Architektur | Städtebau | Generalplaner: studio te GmbH und Patrick Meier Architectum GmbH

Landschaftsarchitektur: alsina fernandez

Statik: K2S Bauingenieure AG

HLKKS: Gerber + Partner Haustechnik GmbH

Elektroingenieur: AM Sicherheit GmbH

Gebäudeautomation: AM Sicherheit GmbH

Kostenplanung: vonplon bautreuhand GmbH

Nachhaltigkeit: hps energieconsulting AG

Brandschutz: FireLife GmbH

Mit dem Projektentwurf „HELIOpolis“ wird ein moderner, nachhaltiger und flexibel nutzbarer Bau für den Büro-, Labor- und Werkstattbetrieb der WSL angeboten.

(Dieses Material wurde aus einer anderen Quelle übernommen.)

(** X2.  Inside the support and for grids of the expected size, each Taylor
    lambda returns the Taylor polynomial of its order in [e = x - n/2^r]
    about a grid node [n] with [|e| <= 2^-(r+1)], a nearest node; the cubic
    term of the third-order one takes the third derivative at the left end
    [floor((1<<r)*x)] of the cell, whichever node is expanded about. *)
Theorem taylor_expands_about_nearest_node
        (p r : Z) (phi phi_prime phi_dbl_prime phi_triple_prime : list Real)
        (x : Real) :
  (0 <= r)%Z ->
  length phi = grid_points p r ->
  length phi_prime = grid_points p r ->
  length phi_dbl_prime = grid_points p r ->
  length phi_triple_prime = grid_points p r ->
  0 < x -> x < of_int (2 * p - 1) ->
  exists n a0 a1 a2 a3 v1 v2 v3,
    (0 <= n <= (2 * p - 1) * 2 ^ r)%Z /\
    nth_error phi (Z.to_nat n) = Some a0 /\
    nth_error phi_prime (Z.to_nat n) = Some a1 /\
    nth_error phi_dbl_prime (Z.to_nat n) = Some a2 /\
    nth_error phi_triple_prime (Z.to_nat (Qfloor (of_int (shl1 r) * x)))
    = Some a3 /\
    fotaylor p r phi phi_prime x = Some v1 /\
    sotaylor p r phi phi_prime phi_dbl_prime x = Some v2 /\
    totaylor p r phi phi_prime phi_dbl_prime phi_triple_prime x = Some v3 /\
    Qabs (x - inject_Z n / of_int (shl1 r)) <= (1 # 2) / of_int (shl1 r) /\
    v1 == a0 + (x - inject_Z n / of_int (shl1 r)) * a1 /\
    v2 == a0 + (x - inject_Z n / of_int (shl1 r)) * a1
          + (x - inject_Z n / of_int (shl1 r))
            * (x - inject_Z n / of_int (shl1 r)) * a2 / 2 /\
    v3 == a0 + (x - inject_Z n / of_int (shl1 r)) * a1
          + (x - inject_Z n / of_int (shl1 r))
            * (x - inject_Z n / of_int (shl1 r)) * a2 / 2
          + (x - inject_Z n / of_int (shl1 r))
            * (x - inject_Z n / of_int (shl1 r))
            * (x - inject_Z n / of_int (shl1 r)) * a3 / 6.
Proof.
  intros Hr L0 L1 L2 L3 H0 H1.
  destruct (taylor_cases p r phi phi_prime phi_dbl_prime phi_triple_prime x
                         Hr L0 L1 L2 L3 H0 H1)
    as (n & eps & a0 & a1 & a2 & a3 & Hcase & Hn0 & N0 & N1 & N2 & N3
        & F1 & F2 & F3).
  destruct (taylor_offset r x eps n Hr Hcase) as [He Hb].
  destruct (cell_bounds p r x Hr H0 H1) as [_ Hk1].
  exists n, a0, a1, a2, a3. do 3 eexists.
  split; [split; [exact Hn0 | destruct Hcase as [(-> & _) | (-> & _)]; lia] |].
  do 4 (split; [eassumption |]).
  split; [exact F1 |]. split; [exact F2 |]. split; [exact F3 |].
  split; [exact Hb |].
  rewrite He. repeat split; reflexivity.
Qed.

Lemma taylor_expands_about_nearest_node_witness :
  exists n a0 a1 a2 a3 v1 v2 v3,
    (0 <= n <= (2 * 2 - 1) * 2 ^ 2)%Z /\
    nth_error (sample_grid 2 0 2) (Z.to_nat n) = Some a0 /\
    nth_error (sample_grid 2 1 2) (Z.to_nat n) = Some a1 /\
    nth_error (sample_grid 2 2 2) (Z.to_nat n) = Some a2 /\
    nth_error (sample_grid 2 3 2) (Z.to_nat (Qfloor (of_int (shl1 2) * (7 # 5))))
    = Some a3 /\
    fotaylor 2 2 (sample_grid 2 0 2) (sample_grid 2 1 2) (7 # 5) = Some v1 /\
    sotaylor 2 2 (sample_grid 2 0 2) (sample_grid 2 1 2) (sample_grid 2 2 2)
             (7 # 5) = Some v2 /\
    totaylor 2 2 (sample_grid 2 0 2) (sample_grid 2 1 2) (sample_grid 2 2 2)
             (sample_grid 2 3 2) (7 # 5) = Some v3 /\
    Qabs ((7 # 5) - inject_Z n / of_int (shl1 2)) <= (1 # 2) / of_int (shl1 2) /\
    v1 == a0 + ((7 # 5) - inject_Z n / of_int (shl1 2)) * a1 /\
    v2 == a0 + ((7 # 5) - inject_Z n / of_int (shl1 2)) * a1
          + ((7 # 5) - inject_Z n / of_int (shl1 2))
            * ((7 # 5) - inject_Z n / of_int (shl1 2)) * a2 / 2 /\
    v3 == a0 + ((7 # 5) - inject_Z n / of_int (shl1 2)) * a1
          + ((7 # 5) - inject_Z n / of_int (shl1 2))
            * ((7 # 5) - inject_Z n / of_int (shl1 2)) * a2 / 2
          + ((7 # 5) - inject_Z n / of_int (shl1 2))
            * ((7 # 5) - inject_Z n / of_int (shl1 2))
            * ((7 # 5) - inject_Z n / of_int (shl1 2)) * a3 / 6.
Proof.
  apply (taylor_expands_about_nearest_node
           2 2 (sample_grid 2 0 2) (sample_grid 2 1 2) (sample_grid 2 2 2)
           (sample_grid 2 3 2) (7 # 5)).
  - lia.
  - reflexivity.
  - reflexivity.
  - reflexivity.
  - reflexivity.
  - reflexivity.
  - reflexivity.
Defined.

Lemma tabulate_length (p r : Z) (f : Real -> Real) :
  length (tabulate p r f) = grid_points p r.
Proof. unfold tabulate. rewrite length_map, length_seq. reflexivity. Qed.



(** X3.  At a node of the candidate grid inside the support, the three
    Taylor lambdas return the grid value [phi[k]]: the derivative terms
    vanish with the offset. *)
Theorem taylor_reproduces_nodes
        (p r : Z) (phi phi_prime phi_dbl_prime phi_triple_prime : list Real)
        (x : Real) (k : Z) :
  (0 <= r)%Z ->
  length phi = grid_points p r ->
  length phi_prime = grid_points p r ->
  length phi_dbl_prime = grid_points p r ->
  length phi_triple_prime = grid_points p r ->
  0 < x -> x < of_int (2 * p - 1) ->
  of_int (shl1 r) * x == inject_Z k ->
  exists a v1 v2 v3,
    nth_error phi (Z.to_nat k) = Some a /\
    fotaylor p r phi phi_prime x = Some v1 /\
    sotaylor p r phi phi_prime phi_dbl_prime x = Some v2 /\
    totaylor p r phi phi_prime phi_dbl_prime phi_triple_prime x = Some v3 /\
    v1 == a /\ v2 == a /\ v3 == a.
Proof.
  intros Hr L0 L1 L2 L3 H0 H1 Hk.
  destruct (taylor_cases p r phi phi_prime phi_dbl_prime phi_triple_prime x
                         Hr L0 L1 L2 L3 H0 H1)
    as (n & eps & a0 & a1 & a2 & a3 & Hcase & Hn0 & N0 & N1 & N2 & N3
        & F1 & F2 & F3).
  assert (Hfl : Qfloor (of_int (shl1 r) * x) = k)
    by (rewrite (Qfloor_comp _ _ Hk); apply Qfloor_Z).
  pose proof (shl1_positive r Hr) as Hc.
  assert (Hn : n = k /\ eps == 0).
  { destruct Hcase as [(-> & -> & _) | (-> & _ & Hle)].
    - split; [exact Hfl |]. rewrite Hfl, Hk. field. lra.
    - exfalso. replace (Qfloor (of_int (shl1 r) * x) + 1 - 1)%Z with k in Hle
        by lia.
      rewrite Hk in Hle. lra. }
  destruct Hn as [-> He].
  exists a0. do 3 eexists.
  split; [exact N0 |]. split; [exact F1 |]. split; [exact F2 |].
  split; [exact F3 |].
  rewrite He. repeat split; field.
Qed.

Lemma taylor_reproduces_nodes_witness :
  exists a v1 v2 v3,
    nth_error (sample_grid 2 0 2) (Z.to_nat 5) = Some a /\
    fotaylor 2 2 (sample_grid 2 0 2) (sample_grid 2 1 2) (5 # 4) = Some v1 /\
    sotaylor 2 2 (sample_grid 2 0 2) (sample_grid 2 1 2) (sample_grid 2 2 2)
             (5 # 4) = Some v2 /\
    totaylor 2 2 (sample_grid 2 0 2) (sample_grid 2 1 2) (sample_grid 2 2 2)
             (sample_grid 2 3 2) (5 # 4) = Some v3 /\
    v1 == a /\ v2 == a /\ v3 == a.
Proof.
  apply (taylor_reproduces_nodes
           2 2 (sample_grid 2 0 2) (sample_grid 2 1 2) (sample_grid 2 2 2)
           (sample_grid 2 3 2) (5 # 4) 5).
  - lia.
  - reflexivity.
  - reflexivity.
  - reflexivity.
  - reflexivity.
  - reflexivity.
  - reflexivity.
  - reflexivity.
Defined.







(** X7.  Whatever the size of the grid, inside the support the linear
    interpolator leaves its vector exactly when the grid has no element of
    index [kk+1]: the unchecked access [phi[kk+1]] needs
    [phi.size() > floor((1<<r)*x) + 1]. *)
Theorem linear_out_of_bounds (p r : Z) (phi : list Real) (x : Real) :
  (0 <= r)%Z ->
  0 < x -> x < of_int (2 * p - 1) ->
  linear p r phi x = None <->
  (Z.of_nat (length phi) <= Qfloor (of_int (shl1 r) * x) + 1)%Z.
Proof.
  intros Hr H0 H1.
  assert (Hout : outside p x = false) by (apply outside_false; split; assumption).
  destruct (cell_bounds p r x Hr H0 H1) as [Hk0 _].
  unfold linear. fold (outside p x). rewrite Hout. cbv zeta.
  set (k := Qfloor (of_int (shl1 r) * x)) in *.
  unfold at_index.
  replace (k <? 0)%Z with false by lia.
  replace (k + 1 <? 0)%Z with false by lia.
  destruct (nth_error phi (Z.to_nat k)) as [a |] eqn:Ea;
    destruct (nth_error phi (Z.to_nat (k + 1))) as [b |] eqn:Eb.
  - assert (Hlt : (Z.to_nat (k + 1) < length phi)%nat)
      by (apply nth_error_Some; congruence).
    split; [discriminate | lia].
  - apply nth_error_None in Eb. split; [lia | reflexivity].
  - apply nth_error_None in Ea. split; [lia | reflexivity].
  - apply nth_error_None in Eb. split; [lia | reflexivity].
Qed.

Lemma linear_out_of_bounds_witness :
  linear 2 2 [0; 1; 4] (5 # 8) = None <->
  (Z.of_nat (length [0; 1; 4]) <= Qfloor (of_int (shl1 2) * (5 # 8)) + 1)%Z.
Proof.
  apply (linear_out_of_bounds 2 2 [0; 1; 4] (5 # 8)).
  - lia.
  - reflexivity.
  - reflexivity.
Defined.

(* ------------------------------------------------------------------ *)
(** ** The map of errors *)

(** X8.  [m.insert] as the program relies on it: the map stays ordered by
    key; inserting an error that is already a key leaves the map as it was
    (the label first inserted is kept); inserting a new error adds exactly
    that pair. *)
Theorem insert_keeps_first_label (k : Real) (v : string) (m : map_t) :
  ordered m ->
  ordered (map_insert k v m) /\
  (has_key m k -> map_insert k v m = m) /\
  (~ has_key m k ->
   (forall en, In en (map_insert k v m) <-> en = (k, v) \/ In en m) /\
   length (map_insert k v m) = S (length m)).
Proof.
  intros Hm. split; [apply map_insert_ordered; exact Hm |].
  split; [apply map_insert_present; exact Hm | apply map_insert_absent].
Qed.

Lemma insert_keeps_first_label_witness :
  ordered (map_insert (6 # 4) "pchip" [(1, "makima"); (3 # 2, "linear interpolation")])
  /\
  (has_key [(1, "makima"); (3 # 2, "linear interpolation")] (6 # 4) ->
   map_insert (6 # 4) "pchip" [(1, "makima"); (3 # 2, "linear interpolation")]
   = [(1, "makima"); (3 # 2, "linear interpolation")]) /\
  (~ has_key [(1, "makima"); (3 # 2, "linear interpolation")] (6 # 4) ->
   (forall en,
       In en (map_insert (6 # 4) "pchip"
                         [(1, "makima"); (3 # 2, "linear interpolation")])
       <-> en = (6 # 4, "pchip")
           \/ In en [(1, "makima"); (3 # 2, "linear interpolation")]) /\
   length (map_insert (6 # 4) "pchip"
                      [(1, "makima"); (3 # 2, "linear interpolation")])
   = S (length [(1, "makima"); (3 # 2, "linear interpolation")])).
Proof.
  apply (insert_keeps_first_label
           (6 # 4) "pchip" [(1, "makima"); (3 # 2, "linear interpolation")]).
  repeat constructor.
Defined.

Lemma fill_length (ins : list (Real * string)) :
  forall m0,
    (length (fold_left (fun m en => map_insert (fst en) (snd en) m) ins m0)
     <= length m0 + length ins)%nat.
Proof.
  induction ins as [| [ka va] rest IH]; intros m0; cbn [fold_left length].
  - lia.
  - specialize (IH (map_insert ka va m0)). cbn [fst snd].
    assert (H : (length (map_insert ka va m0) <= S (length m0))%nat).
    { clear IH. induction m0 as [| [k' v'] m0 IHm]; cbn [map_insert length].
      - lia.
      - destruct (ka ?= k'); cbn [length]; lia. }
    lia.
Qed.

Lemma first_with_key_in (ins : list (Real * string)) (en : Real * string) :
  first_with_key ins en -> In en ins.
Proof.
  intros (l1 & l2 & -> & _). apply in_or_app. right. left. reflexivity.
Qed.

Die Bebauungsstruktur des WSL Campus weist eine hohe Heterogenität auf. Um diesem Potpourri von Bauten entgegenzuwirken, nimmt sich der WE Ersatzneubau zurück und erhält dadurch mehr Ausdruckskraft.

Mit wenigen und dezenten Gestaltungsmitteln und zugleich einfachen und ehrlichen Materialien wird das neue Werkstattgebäude entworfen. 

 

Die offene und lichtdurchflutete Fassade hebt sich vom bestehenden Gebäudepark ab, ohne es zu konkurrenzieren. Vielmehr soll es eine Ergänzung zu den Bestandsgebäude und dem Innenraum bieten, indem das Thema Technik und Nachhaltigkeit sich in der Ausgestaltung der Fassade manifestiert. Der metallene Charakter der Aussenhaut vermittelt Leichtigkeit und Offenheit und bringt viel natürliches Licht ins Innere. Dies fördert die innere biologische Uhr der Mitarbeiter:innen und mindert gleichzeitig die Energie der Innenraumbeleuchtung. Die Aussenhaut sowie der passive Sonnenschutz werden durch PV-Modulen aktiviert. Somit kann dieser Neubau auch als Sonnenkraftwerk bezeichnet werden.

 

Die Umgebungsgestaltung für das Werkstattgebäude der WSL basiert auf dem Konzept der ökologischen Sukzession. Um das Gebäude herum gibt es mehrere vom Asphalt aufgebrochene stellen, die erneut von Pflanzen und Tieren besiedelt werden. Diese Vegetationsinseln sind als Forschungsflächen zu verstehen.

 

Mit der vorgeschlagenen, grossflächigen Photovoltaikanlage kann auch eine Brücke in die zukünftige Mobilitätsstrategie geschlagen werden. Fahrzeuge sollen weg von den fossilen Energieträgern hin zu erneuerbaren Energien geführt werden.